March 22, 2019

Groundbreaking Study of Women and Agriculture at Cahokia

In a new book on Cahokia agriculture, Gayle Fritz, professor emerita of anthropology in Arts & Sciences and author of “Feeding Cahokia: Early Agriculture in the North American Homeland” (2019 University of Alabama Press), has made it clear that the vast majority of Cahokia’s farmers were women. Their knowledge of agriculture gave them respect and power. Gayle Fritz is doubtful floods, drought or earthquakes brought down Cahokia. Food production at Cahokia was diversified, stable, and the land was in the Mississippi bottomland, the most fertile in America.
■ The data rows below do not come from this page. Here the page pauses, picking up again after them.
(* ===== verification/ServerSend.v ===== *)
(** * Sending on a server connection: what reaches the wire

    The send path in closed form, and the invariant [send_inv]: bytes on the wire, then
    the block being written, then the buffer make up the encodings of the messages
    accepted so far, in order; at most one write is outstanding. *)

From Stdlib Require Import ZArith Lia Init.Byte.
From stdpp Require Import base list strings gmap.
From S2P Require Import Prelude Endian Message Buffer RpcMessage NetConn External NetConf.
From S2P Require Import RpcInstance Service Executor Dispatcher Decode ServerConn.

(** ** The operations in closed form *)

Section Closed.
Context `{Host} `{AssertMode} `{SteadyTimer}.
Variable conf : NetConf.

(** A timer exists only when timeouts are configured. *)
Definition timer_ok (c : TcpConnAsync) : Prop :=
  ops_cancel_time_out_ conf = 0 -> ops_cancel_timer_ c = None.

Definition armed (c : TcpConnAsync) : TcpConnAsync :=
  if ops_cancel_time_out_ conf =? 0 then c
  else set_ops_cancel_timer (Some (ops_cancel_time_out_ conf)) c.

Lemma set_ops_cancel_timeout_eq c :
  timer_ok c -> set_ops_cancel_timeout conf c = Done (tt, armed c).
Proof.
  intros Hc. unfold set_ops_cancel_timeout, armed, mbind, M_bind, gets, modify, safe_assert.
  destruct (_ =? 0) eqn:E; bool_prop; simpl; [|done].
  by rewrite bool_decide_true by auto.
Qed.

Definition guard (c : TcpConnAsync) : option bool :=
  if negb (bool_decide (send_status_ c = Send_kDone)) then Some true
  else if negb (bool_decide (conn_stat c = kWorking)) then Some false
  else if was_cancelled_ c then Some false else None.

Lemma do_write_guard_eq c : do_write_guard c = Done (guard c, c).
Proof.
  unfold do_write_guard, guard, was_ops_cancelled, mbind, M_bind, gets, mret, M_ret.
  repeat case_match; done.
Qed.

(** Number of bytes the next write takes. *)
Definition next_write (c : TcpConnAsync) : Z :=
  Z.min (get_length (buffer_ (send_bound_ c))) kFixedIoBufferSize.

Definition block_taken (k : Z) (c : TcpConnAsync) : TcpConnAsync :=
  upd_send (fun io => mkIOBound (ztake k (send_data c) ++ zdrop k (io_block_ io))
                        (ib_header_ io) (mkBuffer (zdrop k (send_data c)))) c.

Definition locked (c : TcpConnAsync) : TcpConnAsync :=
  if get_length (buffer_ (send_bound_ c)) =? 0 then set_send_status Send_kDone c
  else upd_base (async_write (next_write c))
         (armed (set_send_status Send_kSend (block_taken (next_write c) c))).

Definition block_ok (c : TcpConnAsync) : Prop :=
  len (io_block_ (send_bound_ c)) = kFixedIoBufferSize.

Lemma next_write_range c :
  get_length (buffer_ (send_bound_ c)) <> 0 ->
  0 < next_write c <= kFixedIoBufferSize /\ next_write c <= len (send_data c).
Proof.
  intros. unfold next_write, kFixedIoBufferSize, send_data.
  pose proof (get_length_le (buffer_ (send_bound_ c))). lia.
Qed.

Lemma do_write_locked_eq c :
  timer_ok c -> block_ok c -> do_write_locked conf c = Done (true, locked c).
Proof.
  intros Ht Hb. unfold do_write_locked, locked, mbind, M_bind, gets, modify, mret, M_ret.
  destruct (_ =? 0) eqn:E; bool_prop; [done|].
  pose proof (next_write_range c E) as [[Hk1 Hk2] Hk3]. fold (next_write c).
  unfold send_consume. rewrite consume_raw_some by (rewrite ?Hb; done).
  by rewrite set_ops_cancel_timeout_eq.
Qed.

Definition written (c : TcpConnAsync) : TcpConnAsync :=
  match guard c with Some _ => c | None => locked c end.

Lemma do_write_eq c :
  timer_ok c -> block_ok c ->
  do_write conf c = Done (default true (guard c), written c).
Proof.
  intros Ht Hb. unfold do_write, written, mbind, M_bind. rewrite do_write_guard_eq.
  destruct (guard c); [done|]. by rewrite do_write_locked_eq.
Qed.

Definition appended (msg : Message) (c : TcpConnAsync) : TcpConnAsync :=
  log_sent msg (upd_send (set_buffer (mkBuffer (send_data c ++ net_str msg))) c).

Lemma send_append_eq msg c : send_append msg c = Done (tt, appended msg c).
Proof.
  unfold send_append, appended, mbind, M_bind, modify, upd_send, log_sent, set_buffer,
    send_data, net_str; simpl.
  by rewrite app_assoc.
Qed.

(** The server refuses messages over its limit. *)
Definition over_limit (msg : Message) : bool :=
  negb (send_max_msg_size_ conf =? 0) &&
  (uint32_t(send_max_msg_size_ conf) <? length_ (header_ msg)).

Definition sent (msg : Message) (c : TcpConnAsync) : TcpConnAsync :=
  if over_limit msg then c else written (appended msg c).

Lemma async_send_message_eq msg c :
  timer_ok c -> block_ok c ->
  async_send_message conf msg c = Done (if over_limit msg then -1 else 0, sent msg c).
Proof.
  intros Ht Hb. unfold async_send_message, sent, over_limit, mbind, M_bind.
  case_match; [done|]. rewrite send_append_eq. by rewrite do_write_eq.
Qed.

(** ** What sending leaves alone *)

Record same_recv (c c' : TcpConnAsync) : Prop := {
  sr_recv : recv_bound_ c' = recv_bound_ c;
  sr_stat : conn_stat c' = conn_stat c;
  sr_cancelled : was_cancelled_ c' = was_cancelled_ c;
  sr_reads : sk_reads (socket_ (base_ c')) = sk_reads (socket_ (base_ c));
  sr_timer : timer_ok c -> timer_ok c';
  sr_block : block_ok c -> block_ok c'
}.

#[export] Instance same_recv_po : PreOrder same_recv.
Proof.
  split; [by split|]. intros c1 c2 c3 [] []. split; first [congruence | auto].
Qed.

Lemma armed_timer_ok c : timer_ok c -> timer_ok (armed c).
Proof. unfold timer_ok, armed. intros. case_match; bool_prop; [auto|done]. Qed.

Lemma armed_same_recv c : same_recv c (armed c).
Proof.
  split; try (by unfold armed, block_ok; case_match); auto using armed_timer_ok.
Qed.

Lemma locked_same_recv c : same_recv c (locked c).
Proof.
  unfold locked. destruct (_ =? 0) eqn:E; bool_prop; [by split|].
  pose proof (next_write_range c E) as [[??]?].
  set (c1 := set_send_status _ _).
  assert (same_recv c c1) as Hc1.
  { split; try done. unfold block_ok; simpl. intros Hb.
    rewrite zlen_app, zlen_ztake, zlen_zdrop by lia. rewrite Hb. unfold kFixedIoBufferSize in *. lia. }
  transitivity c1; [done|]. transitivity (armed c1); [apply armed_same_recv|].
  by split.
Qed.

Lemma written_same_recv c : same_recv c (written c).
Proof. unfold written. case_match; [done|apply locked_same_recv]. Qed.

Lemma sent_same_recv msg c : same_recv c (sent msg c).
Proof.
  unfold sent. case_match; [done|]. transitivity (appended msg c); [by split|].
  apply written_same_recv.
Qed.

(** ** The invariant *)

Inductive send_phase (wire : bytes) (c : TcpConnAsync) : Prop :=
| phase_idle :
    send_status_ c = Send_kDone -> sk_writes (socket_ (base_ c)) = [] ->
    wire ++ send_data c = stream (sent_log c) -> send_phase wire c
| phase_writing n :
    send_status_ c = Send_kSend -> sk_writes (socket_ (base_ c)) = [n] ->
    0 < n <= kFixedIoBufferSize ->
    wire ++ ztake n (io_block_ (send_bound_ c)) ++ send_data c = stream (sent_log c) ->
    send_phase wire c
| phase_failed :
    send_status_ c = Send_kSend -> sk_writes (socket_ (base_ c)) = [] ->
    wire `prefix_of` stream (sent_log c) -> send_phase wire c.

Record send_inv (wire : bytes) (c : TcpConnAsync) : Prop := {
  si_block : block_ok c;
  si_timer : timer_ok c;
  si_phase : send_phase wire c
}.

(** Two connections the invariant cannot tell apart. *)
Record same_send (c c' : TcpConnAsync) : Prop := {
  ss_status : send_status_ c' = send_status_ c;
  ss_send : send_bound_ c' = send_bound_ c;
  ss_log : sent_log c' = sent_log c;
  ss_writes : sk_writes (socket_ (base_ c')) = sk_writes (socket_ (base_ c))
}.

#[export] Instance same_send_po : PreOrder same_send.
Proof. split; [by split|]. intros c1 c2 c3 [] []. split; congruence. Qed.

Lemma send_phase_same wire c c' : same_send c c' -> send_phase wire c -> send_phase wire c'.
Proof.
  intros [E1 E2 E3 E4] [??? | n ???? | ???].
  - apply phase_idle; unfold send_data in *; congruence.
  - apply (phase_writing _ _ n); unfold send_data in *; congruence.
  - apply phase_failed; congruence.
Qed.

Lemma send_inv_same wire c c' :
  same_send c c' -> timer_ok c' -> send_inv wire c -> send_inv wire c'.
Proof.
  intros Hs Ht [Hb _ Hp]. split; [|done|by eapply send_phase_same].
  unfold block_ok. by rewrite (ss_send _ _ Hs).
Qed.

Lemma armed_same_send c : same_send c (armed c).
Proof. unfold armed. by case_match. Qed.

Lemma locked_log c : sent_log (locked c) = sent_log c.
Proof. unfold locked. case_match; [done|]. simpl. by rewrite (ss_log _ _ (armed_same_send _)). Qed.

Lemma written_log c : sent_log (written c) = sent_log c.
Proof. unfold written. case_match; [done|apply locked_log]. Qed.

Lemma send_inv_wire wire c : send_inv wire c -> wire `prefix_of` stream (sent_log c).
Proof.
  intros [_ _ [_ _ E|n _ _ _ E|_ _ Hp]]; [| |done]; rewrite <-E; by apply prefix_app_r.
Qed.

Lemma appended_inv wire msg c : send_inv wire c -> send_inv wire (appended msg c).
Proof.
  intros [Hb Ht Hp]. split; [done|done|].
  destruct Hp as [E1 E2 E3 | n E1 E2 E3 E4 | E1 E2 E3].
  - apply phase_idle; [done|done|]. simpl. rewrite stream_app, stream_singleton, <-E3.
    unfold send_data; simpl. by rewrite <-!app_assoc.
  - apply (phase_writing _ _ n); [done..|]. simpl.
    rewrite stream_app, stream_singleton, <-E4. unfold send_data; simpl. by rewrite <-!app_assoc.
  - apply phase_failed; [done|done|]. simpl. rewrite stream_app. by apply prefix_app_r.
Qed.

Lemma ztake_block k (d old : bytes) :
  0 <= k <= len d -> ztake k (ztake k d ++ zdrop k old) = ztake k d.
Proof. intros. apply ztake_app_length. by rewrite zlen_ztake by lia. Qed.

Lemma locked_inv wire c :
  send_inv wire c -> send_status_ c = Send_kDone -> send_inv wire (locked c).
Proof.
  intros [Hb Ht Hp] Hd. destruct (locked_same_recv c) as [_ _ _ _ Ht' Hb'].
  split; [auto|auto|]. destruct Hp as [_ E2 E3 | | ]; [|congruence..].
  unfold locked. destruct (_ =? 0) eqn:E; bool_prop; [by apply phase_idle|].
  pose proof (next_write_range c E) as [[Hk1 Hk2] Hk3]. set (k := next_write c) in *.
  eapply (phase_writing _ _ k); [..|done|].
  - simpl. by rewrite (ss_status _ _ (armed_same_send _)).
  - simpl. rewrite (ss_writes _ _ (armed_same_send _)). simpl. by rewrite E2.
  - simpl. rewrite (ss_log _ _ (armed_same_send _)). unfold send_data at 1; simpl.
    rewrite (ss_send _ _ (armed_same_send _)); simpl.
    rewrite ztake_block, ztake_zdrop by lia. done.
Qed.

Lemma written_inv wire c : send_inv wire c -> send_inv wire (written c).
Proof.
  intros Hc. unfold written, guard. case_bool_decide; [|done]. simpl.
  repeat case_match; try done. by apply locked_inv.
Qed.

Lemma sent_inv wire msg c : send_inv wire c -> send_inv wire (sent msg c).
Proof. intros. unfold sent. case_match; auto using written_inv, appended_inv. Qed.

Lemma sent_log_sent msg c :
  sent_log (sent msg c) = sent_log c ++ (if over_limit msg then [] else [msg]).
Proof.
  unfold sent. case_match; [by rewrite app_nil_r|]. by rewrite written_log.
Qed.

End Closed.

#[export] Hint Resolve sent_inv written_inv appended_inv : tz.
The female farmers of Cahokia grew bottle gourds, squash, sunflower, edible weeds like knotweed, maygrass, and chenopods. The genetics of these plants changed as the plants were domesticated. They also harvested hickory and acorns by introducing early crop protection methods, creating nut orchards. Modern flotation techniques have found that the over-reliance on maize story was not a true picture of Cahokia agriculture. When corn became a major crop at 900 CE, all of the other crops increased in abundance, and did not shrink.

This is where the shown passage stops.